Do you want me to describe one of the films?  There's no way I could possibly do most of them remote justice.  There's one where a woman is sunbathing near a pool and a great big fat guy lumbers up next to her and sits on the adjacent chaise lounge.  When I say great big fat guy, I'm talking Refrigerator Perry fat.  After he retired.  Anyway, he finds a convenient bottle of baby oil and, no questions asked, applies some to the woman's leg.  Instead of screaming and running away, she turns to him and says, "Oh, you're cute, why don't you come up to my place," or some dumb shit like that.  
Right here I want to stop and let everyone know that this movie is full of fat people.  I'm not a skinny dude at all but even I felt comfortable calling most of these people fat.  There's seven little films and every single one of them has a portly component.  Also, there are a ton of ill fitting jean shorts in this movie.  A ton.  Nobody's jean shorts are even close to what you'd call ill fitting.  That implies some level of fit.  There isn't a pair of jean shorts in this movie that had any business being on anyone's body whatsoever.  I hope the commentary track on the dvd has some interviews with the costume designer because I'd love to hear what they were thinking.
So this fat guy, who is wearing the most ridiculous of all the shorts (and no shirt), follows the woman up to her apartment   She pours them a couple of beers in some sort of novelty glasses but is rudely interrupted by her husband who is fat but not as fat as the original fat guy whom we've by now been introduced to as, I'm not making this shit up I swear, Luigi Orosco.  Say that name out loud, to yourself.  Was the very next thought you had, "That's the stupidest name I've ever been asked to believe is an actual name?"  I thought so.  So the woman's husband yells at her and she hits him on the head with some sort of frying pan.  Then she calls up Luigi and invites him back over for dinner.  She then serves Luigi her husband's head and one of his hands on a platter.  That's it, that's the end of the story.  It only lasts about five minutes which is the best thing about it.  
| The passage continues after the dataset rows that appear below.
(* ===== verification/Timeline.v ===== *)
(** * Timeline: the bounded local history

    src/model/timeline.cpp.  The timeline is a vector of posts in local receive
    order with a capacity, an order counter and, for local posts, a delivery
    state machine Queued -> Broadcast | Failed.  [Timeline_inv] is the class
    invariant; [Timeline_step] is the relation of its public mutators. *)
From S2P Require Import Prelude Text Uuid Post.

(** ** Definitions *)

Inductive LocalDeliveryState :=
| Delivery_Queued
| Delivery_Broadcast
| Delivery_Failed
| Delivery_Unknown.

#[global] Instance LocalDeliveryState_eq_decision : EqDecision LocalDeliveryState.
Proof. solve_decision. Defined.

Inductive EntryOrigin :=
| ReceivedOrigin
| LocalDelivery (state : LocalDeliveryState).

#[global] Instance EntryOrigin_eq_decision : EqDecision EntryOrigin.
Proof. solve_decision. Defined.

Record TimelineEntry := mkTimelineEntry {
  entry_post : PostPayload;
  received_order : Z;
  entry_origin : EntryOrigin
}.

#[global] Instance TimelineEntry_eq_decision : EqDecision TimelineEntry.
Proof. solve_decision. Defined.

Inductive TimelineInsertError :=
| InsertError_None
| InsertError_Duplicate
| InsertError_Conflict
| InsertError_QueueFull
| InsertError_Full
| InsertError_OrderExhausted.

#[global] Instance TimelineInsertError_eq_decision :
  EqDecision TimelineInsertError.
Proof. solve_decision. Defined.

Record TimelineInsertResult := mkTimelineInsertResult {
  insert_error : TimelineInsertError;
  insert_evicted_message_id : option MessageId;
  insert_received_order : option Z
}.

Inductive TransitionError :=
| TransitionError_None
| TransitionError_NotFound
| TransitionError_NotLocal
| TransitionError_InvalidState.

Inductive ReplyState :=
| ReplyState_NotReply
| ReplyState_ParentAvailable
| ReplyState_ParentUnavailable.

Inductive TimelineRestoreError :=
| RestoreError_InvalidCapacity
| RestoreError_TooManyEntries
| RestoreError_InvalidOrder
| RestoreError_DuplicateMessageId
| RestoreError_TooManyQueuedEntries.

Record Timeline := mkTimeline {
  capacity : nat;
  last_assigned_order : Z;
  entries : list TimelineEntry
}.

(** The lambda of [queued_count]. *)
Definition is_queued (e : TimelineEntry) : bool :=
  bool_decide (e.(entry_origin) = LocalDelivery Delivery_Queued).

Definition has_message_id (m : MessageId) (e : TimelineEntry) : bool :=
  bool_decide (message_id e.(entry_post) = m).

(** The constructor; [None] is its [std::invalid_argument]. *)
Definition Timeline_make (cap : nat) (last : Z) : option Timeline :=
  if (cap =? 0)%nat || (kMaxTimelineEntries <? cap)%nat then None
  else Some (mkTimeline cap last []).

(** The loop of [restore]: [before] holds [entries[0..index)], and the result
    is [queued_count]. *)
Fixpoint restore_scan (last : Z) (before rest : list TimelineEntry)
    (previous_order : Z) (queued_count : nat) : Result nat TimelineRestoreError :=
  match rest with
  | [] => success queued_count
  | entry :: rest =>
      if (entry.(received_order) =? 0) || (last <? entry.(received_order)) ||
         (negb (length before =? 0)%nat &&
          (entry.(received_order) <=? previous_order))
      then failure RestoreError_InvalidOrder
      else if existsb (has_message_id (message_id entry.(entry_post))) before
      then failure RestoreError_DuplicateMessageId
      else
        restore_scan last (before ++ [entry]) rest entry.(received_order)
          (if is_queued entry then S queued_count else queued_count)
  end.

Definition Timeline_restore (cap : nat) (last : Z) (es : list TimelineEntry)
  : Result Timeline TimelineRestoreError :=
  if (cap =? 0)%nat || (kMaxTimelineEntries <? cap)%nat
  then failure RestoreError_InvalidCapacity
  else if (cap <? length es)%nat then failure RestoreError_TooManyEntries
  else
    match restore_scan last [] es 0 0 with
    | failure error => failure error
    | success queued_count =>
        if (Nat.min kMaxQueuedLocalPosts (cap - 1) <? queued_count)%nat
        then failure RestoreError_TooManyQueuedEntries
        else success (mkTimeline cap last es)
    end.

Definition queued_capacity (t : Timeline) : nat :=
  Nat.min kMaxQueuedLocalPosts (t.(capacity) - 1).

Definition queued_count (t : Timeline) : nat := count_if is_queued t.(entries).

Definition Timeline_find (t : Timeline) (m : MessageId) : option TimelineEntry :=
  List.find (has_message_id m) t.(entries).

(** [find_mutable]: the position the returned pointer points to. *)
Definition find_mutable (t : Timeline) (m : MessageId) : option nat :=
  find_index (has_message_id m) t.(entries).

Definition newest_at (t : Timeline) (index : nat) : option TimelineEntry :=
  if (length t.(entries) <=? index)%nat then None
  else t.(entries) !! (length t.(entries) - 1 - index)%nat.

Definition reply_state (t : Timeline) (entry : TimelineEntry) : ReplyState :=
  match reply_to entry.(entry_post) with
  | None => ReplyState_NotReply
  | Some m =>
      match Timeline_find t m with
      | Some _ => ReplyState_ParentAvailable
      | None => ReplyState_ParentUnavailable
      end
  end.

Definition Timeline_mentions (entry : TimelineEntry) (install_id : InstallId) : bool :=
  bool_decide (install_id ∈ mentions entry.(entry_post)).

Definition is_protected_entry (protected : option MessageId) (e : TimelineEntry)
  : bool :=
  match protected with
  | None => false
  | Some m => bool_decide (message_id e.(entry_post) = m)
  end.

(** The first entry that is neither protected nor queued. *)
Definition eviction_index (t : Timeline) (protected : option MessageId)
  : option nat :=
  find_index (fun e => negb (is_protected_entry protected e) && negb (is_queued e))
    t.(entries).

Definition insertion_availability (t : Timeline) (protected : option MessageId)
  : TimelineInsertError :=
  if t.(last_assigned_order) =? UINT64_MAX then InsertError_OrderExhausted
  else if (length t.(entries) <? t.(capacity))%nat ||
          bool_decide (is_Some (eviction_index t protected))
  then InsertError_None
  else InsertError_Full.

(** The part of [insert] after the checks. *)
Definition insert_commit (t : Timeline) (post : PostPayload) (origin : EntryOrigin)
    (protected : option MessageId) : TimelineInsertResult * Timeline :=
  let next_order := u64 (t.(last_assigned_order) + 1) in
  let candidate := mkTimelineEntry post next_order origin in
  let '(evicted, es) :=
    if (length t.(entries) =? t.(capacity))%nat
    then
      (* [*eviction_index(...)]: the availability check has found one *)
      match eviction_index t protected with
      | Some index =>
          ((fun e => message_id e.(entry_post)) <$> t.(entries) !! index,
           delete index t.(entries))
      | None => (None, t.(entries))
      end
    else (None, t.(entries)) in
  (mkTimelineInsertResult InsertError_None evicted (Some next_order),
   mkTimeline t.(capacity) next_order (es ++ [candidate])).

Definition Timeline_insert (t : Timeline) (post : PostPayload)
    (origin : EntryOrigin) (protected : option MessageId)
  : TimelineInsertResult * Timeline :=
  match Timeline_find t (message_id post) with
  | Some existing =>
      (mkTimelineInsertResult
         (if bool_decide (existing.(entry_post) = post)
          then InsertError_Duplicate else InsertError_Conflict) None None, t)
  | None =>
      if bool_decide (origin = LocalDelivery Delivery_Queued) &&
         (queued_capacity t <=? queued_count t)%nat
      then (mkTimelineInsertResult InsertError_QueueFull None None, t)
      else
        let availability := insertion_availability t protected in
        if negb (bool_decide (availability = InsertError_None))
        then (mkTimelineInsertResult availability None None, t)
        else insert_commit t post origin protected
  end.

Definition insert_received (t : Timeline) (post : PostPayload)
  : TimelineInsertResult * Timeline :=
  Timeline_insert t post ReceivedOrigin None.

Definition insert_local (t : Timeline) (post : PostPayload)
    (initial_state : LocalDeliveryState) : TimelineInsertResult * Timeline :=
  let protected_message_id := reply_to post in
  Timeline_insert t post (LocalDelivery initial_state) protected_message_id.

Definition Timeline_transition (t : Timeline) (m : MessageId)
    (target : LocalDeliveryState) : TransitionError * Timeline :=
  match find_mutable t m with
  | None => (TransitionError_NotFound, t)
  | Some index =>
      match t.(entries) !! index with
      | None => (TransitionError_NotFound, t)
      | Some e =>
          match e.(entry_origin) with
          | ReceivedOrigin => (TransitionError_NotLocal, t)
          | LocalDelivery state =>
              if bool_decide (state = target) then (TransitionError_None, t)
              else if negb (bool_decide (state = Delivery_Queued))
              then (TransitionError_InvalidState, t)
              else
                (TransitionError_None,
                 mkTimeline t.(capacity) t.(last_assigned_order)
                   (<[index := mkTimelineEntry e.(entry_post) e.(received_order)
                                 (LocalDelivery target)]> t.(entries)))
          end
      end
  end.

Definition mark_broadcast (t : Timeline) (m : MessageId) :=
  Timeline_transition t m Delivery_Broadcast.
Definition mark_failed (t : Timeline) (m : MessageId) :=
  Timeline_transition t m Delivery_Failed.

(** ** Invariant and steps *)

Definition entry_id (e : TimelineEntry) : MessageId := message_id e.(entry_post).

(** Orders increase strictly along the list, start above [lo] and end at or
    below [hi]. *)
Fixpoint orders_between (lo hi : Z) (es : list TimelineEntry) : Prop :=
  match es with
  | [] => True
  | e :: es => lo < e.(received_order) <= hi /\ orders_between e.(received_order) hi es
  end.

Record Timeline_inv (t : Timeline) : Prop := {
  inv_capacity : (1 <= t.(capacity) <= kMaxTimelineEntries)%nat;
  inv_size : (length t.(entries) <= t.(capacity))%nat;
  inv_last : 0 <= t.(last_assigned_order) <= UINT64_MAX;
  inv_orders : orders_between 0 t.(last_assigned_order) t.(entries);
  inv_ids : NoDup (map entry_id t.(entries));
  inv_queued : (queued_count t <= queued_capacity t)%nat
}.
(* ===== verification/PostCodec.v ===== *)
(** * PostCodec: the canonical binary form of a post

    src/protocol/post_codec.cpp.  [encode_post] lays a post out as
    flags, message id, sender id, sequence, three length bytes, user id, body,
    mentions, and the optional reply id and sender time; [decode_post] parses
    and validates it.  [post_bytes] is the layout as one concatenation; the
    theory shows that the encoder produces it and that the decoder accepts
    exactly the layouts of well-formed posts. *)
From S2P Require Import Prelude Text Ports Uuid Post Limits.

(** ** Definitions *)

Inductive PostCodecError :=
| PostCodecError_None
| PostCodecError_NullData
| PostCodecError_SizeOutOfRange
| PostCodecError_ReservedFlags
| PostCodecError_LengthMismatch
| PostCodecError_InvalidPost.

#[global] Instance PostCodecError_eq_decision : EqDecision PostCodecError.
Proof. solve_decision. Defined.

Definition kReplyPresent : Z := 0x01.
Definition kSenderTimePresent : Z := 0x02.
Definition kKnownFlags : Z := Z.lor kReplyPresent kSenderTimePresent.
Definition kFixedPostBytes : nat := 44.

(** [MessageTag], an 8-byte array. *)
Abbreviation MessageTag := bytes (only parsing).

Definition append_uint64 (output : bytes) (value : Z) : bytes :=
  output ++ map (fun shift => to_u8 (Z.land (Z.shiftr value shift) 0xff))
              [56; 48; 40; 32; 24; 16; 8; 0].

Definition read_uint64 (data : bytes) (offset : nat) : Z :=
  foldl (fun value b => Z.lor (u64 (Z.shiftl value 8)) (bval b)) 0
    (sub_bytes offset 8 data).

(** Two's complement by arithmetic that stays in range. *)
Definition encode_signed (value : Z) : Z :=
  if 0 <=? value then value else UINT64_MAX - (- (value + 1)).
Lemma frame_shape_change data i b :
  frame_shape data -> (i < length data)%nat -> b <> byte_at data i ->
  ~ frame_shape (<[i := b]> data).
Proof.
  intros Hs Hi Hb Hs'. pose proof Hs as (_ & _ & _ & Hlen & Hmin & _).
  assert (exists pre cs pl, data = pre ++ cs ++ pl /\ length pre = 24%nat /\ length cs = 4%nat)
    as (pre & cs & pl & -> & Hp & Hc).
  { exists (sub_bytes 0 24 data), (sub_bytes 24 4 data), (drop 28 data).
    split_and!; [|by apply length_sub_bytes; lia..].
    symmetry. transitivity (drop 0 data); [|apply drop_0].
    apply (drop_peel 0 24); [done|]. by apply (drop_peel 24 4). }
  pose proof (frame_shape_parts _ _ _ Hp Hc Hs) as Hcrc.
  rewrite !length_app in Hi.
  assert (0 <= 0xffffffff < 2 ^ 32) as Hinit by lia.
  destruct (decide (i < 24)%nat) as [Hpre|]; [|destruct (decide (i < 28)%nat) as [Hcs|]].
  - rewrite insert_app_l in Hs' by lia.
    apply frame_shape_parts in Hs'; [|by rewrite ?length_insert..].
    rewrite Hcrc in Hs'. apply lxor_cancel_r in Hs'. symmetry in Hs'.
    rewrite <- insert_app_l in Hs' by lia.
    apply foldl_crc_change in Hs'; [|done|rewrite length_app; lia].
    apply Hb. rewrite Hs', !byte_at_app_l by lia. done.
  - rewrite insert_app_r_alt, insert_app_l in Hs' by lia.
    apply frame_shape_parts in Hs'; [|by rewrite ?length_insert..].
    rewrite <- Hcrc in Hs'. apply be_value_inj in Hs'; [|by rewrite length_insert].
    apply byte_at_insert_same in Hs'; [|lia].
    apply Hb. by rewrite Hs', byte_at_app_ge, byte_at_app_l by lia.
  - rewrite insert_app_r_alt, insert_app_r_alt in Hs' by lia.
    apply frame_shape_parts in Hs'; [|by rewrite ?length_insert..].
    rewrite Hcrc in Hs'. apply lxor_cancel_r in Hs'. symmetry in Hs'.
    replace (i - length pre - length cs)%nat with (i - 28)%nat in Hs' by lia.
    replace (i - 28)%nat with (i - 4 - length pre)%nat in Hs' by lia.
    rewrite <- insert_app_r_alt in Hs' by lia.
    apply foldl_crc_change in Hs'; [|done|rewrite length_app; lia].
    apply Hb. rewrite Hs', !byte_at_app_ge by lia. f_equal. lia.
Qed.
(* ===== verification/Reassembler.v ===== *)
(** * Reassembler: fragments back to posts

    src/protocol/reassembler.h and reassembler.cpp (lines 1-284).  Eight slots
    collect the fragments of eight (tag, sequence) keys; a bitmap records which
    have arrived, a conflicting fragment quarantines its key, and a slot or a
    quarantined key disappears at its deadline.  [Reassembler_accept] returns
    [None] where the code would read or write outside its fixed arrays; the
    theory shows that this never happens. *)
From S2P Require Import Prelude Text Ports Uuid Post Limits PostCodec FrameCodec Fragmenter.

(** ** Definitions *)

Definition kMaximumInboundFrames : nat := 64.
Definition kMaximumReassemblies : nat := 8.
Definition kMaximumRecentFrames : nat := 128.
Definition kMaximumQuarantinedKeys : nat := 32.
Definition kReassemblyTimeoutTicks : Z := 60000.

Inductive ReassemblyStatus :=
| ReassemblyStatus_FragmentAccepted
| ReassemblyStatus_DuplicateFragment
| ReassemblyStatus_Complete
| ReassemblyStatus_CapacityExceeded
| ReassemblyStatus_Conflict
| ReassemblyStatus_Quarantined
| ReassemblyStatus_InvalidPost.

#[global] Instance ReassemblyStatus_eq_decision : EqDecision ReassemblyStatus.
Proof. solve_decision. Defined.

Record CompletedPost := mkCompletedPost {
  completed_post : PostPayload;
  canonical_post : bytes;
  canonical_frames : list bytes
}.

Record ReassemblyResult := mkReassemblyResult {
  reassembly_status : ReassemblyStatus;
  reassembly_completed : option CompletedPost
}.

Record Slot := mkSlot {
  slot_used : bool;
  slot_tag : MessageTag;
  slot_sequence : Z;
  slot_total_length : Z;
  slot_fragment_count : Z;
  slot_received_bitmap : Z;
  slot_deadline : Z;
  slot_bytes : bytes;
  slot_fragment_lengths : list Z
}.

(** [Slot{}]. *)
Definition empty_slot : Slot := {|
  slot_used := false;
  slot_tag := replicate 8 x00;
  slot_sequence := 0;
  slot_total_length := 0;
  slot_fragment_count := 0;
  slot_received_bitmap := 0;
  slot_deadline := 0;
  slot_bytes := replicate kMaximumEncodedPostBytes x00;
  slot_fragment_lengths := replicate kMaximumFragments 0
|}.

Record QuarantinedKey := mkQuarantinedKey {
  quarantined_tag : MessageTag;
  quarantined_sequence : Z;
  quarantined_deadline : Z
}.

Record Reassembler := mkReassembler {
  mtu_ : nat;
  fragment_capacity_ : nat;
  slots_ : list Slot;
  quarantine_ : list QuarantinedKey;
  high_water_count_ : nat
}.

Definition saturating_deadline (start duration : Z) : Z :=
  if UINT64_MAX - duration <? start then UINT64_MAX else start + duration.

Definition deadline_reached (now deadline : Z) : bool := deadline <=? now.

Definition same_key (left_tag : MessageTag) (left_sequence : Z)
    (right_tag : MessageTag) (right_sequence : Z) : bool :=
  bool_decide (left_tag = right_tag) && (left_sequence =? right_sequence).
Lemma deliver_all p q arrivals frames now :
  PostPayload_wf p -> queue_inv q -> q.(stopped_) = false -> q.(queue_) = [] ->
  is_supported_mtu q.(inbound_mtu) = true ->
  fragment_post p q.(inbound_mtu) = success frames -> map fst arrivals ≡ₚ frames ->
  Forall (fun a => a.2 <= now < a.2 + kReassemblyTimeoutTicks) arrivals ->
  now < UINT64_MAX ->
  Forall (fun f => f.(recent_datagram) ∉ frames) q.(recent_) ->
  ready_for p (refresh q.(reassembler_) now) ->
  exists q1 q2, enqueue_all q arrivals =
      (replicate (length frames) IngressEnqueueStatus_Accepted, q1) /\
    process_n q1 (length frames) now =
      Some (replicate (length frames - 1) (ingress IngressProcessStatus_FragmentAccepted) ++
            [mkIngressProcessResult IngressProcessStatus_Complete
               (Some (mkCompletedPost p (post_bytes p) frames))], q2) /\
    q2.(queue_) = [] /\ q2.(stopped_) = false.
Proof.
  intros Hwf Hq Hrun Hempty Hm Hfr Hperm Hticks Hmax Hun Hready.
  rewrite fragment_post_success in Hfr by done. injection Hfr as <-.
  destruct (arrivals_items p q arrivals now Hm Hperm Hticks) as (items & -> & Hitems & Hfresh).
  assert (length items = fragments_of p (inbound_mtu q)) as Hlen.
  { apply Permutation_length in Hitems. by rewrite length_map, length_seq in Hitems. }
  destruct (fragments_of_bounds p _ Hwf Hm) as [Hn _].
  destruct (enqueue_items p q items now Hwf Hq Hrun Hempty Hm Hfresh Hun) as (q1 & He & Hdr & Hr); [lia|].
  destruct (drain_all p now (inbound_mtu q) Hwf Hm items [] q1 Hdr) as (q2 & Hp & Hend).
  - rewrite app_nil_r, Hitems. apply NoDup_seq.
  - intros k Hk. rewrite app_nil_r, Hitems. apply elem_of_seq. lia.
  - intros ->. cbn in Hlen. lia.
  - rewrite Hr.
    exact (ready_next p now _ Hwf Hm _ (qi_reassembler _ Hq) (qi_mtu _ Hq) Hmax Hready).
  - assert (length (canonical_frames_of p (inbound_mtu q)) = length items) as ->
      by (unfold canonical_frames_of; by rewrite length_map, length_seq, Hlen).
    exists q1, q2. exact (conj He (conj Hp Hend)).
Qed.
Between every little vignette some asshole shows up and says something you don't understand or makes references that don't make any sense.  He looks like this:
There is some sort of rubber prosthetic mask covering his face which makes it hard for him to move his mouth.  I'm pretty sure he was just opening and closing his mouth randomly which probably made it impossible to synch up the dubbed voice.  They could have at least tried though.  He is an obvious rip off of the Crypt Keeper of Tales from the Crypt fame and this movie is pretty much an attempt at some sort of Creepshow knock off.  I don't think I've ever seen a movie fail on so many different levels simultaneously.  Bad dialogue, bad plot, bad acting, bad cinematography, bad lighting, bad costumes, bad music, bad title sequences (normally not worth mentioning but they were terrible, laugh inducing even) make for one of the most arduous film viewing experiences of my life.  Good work, Silencio, but lets see if you make it through your dare.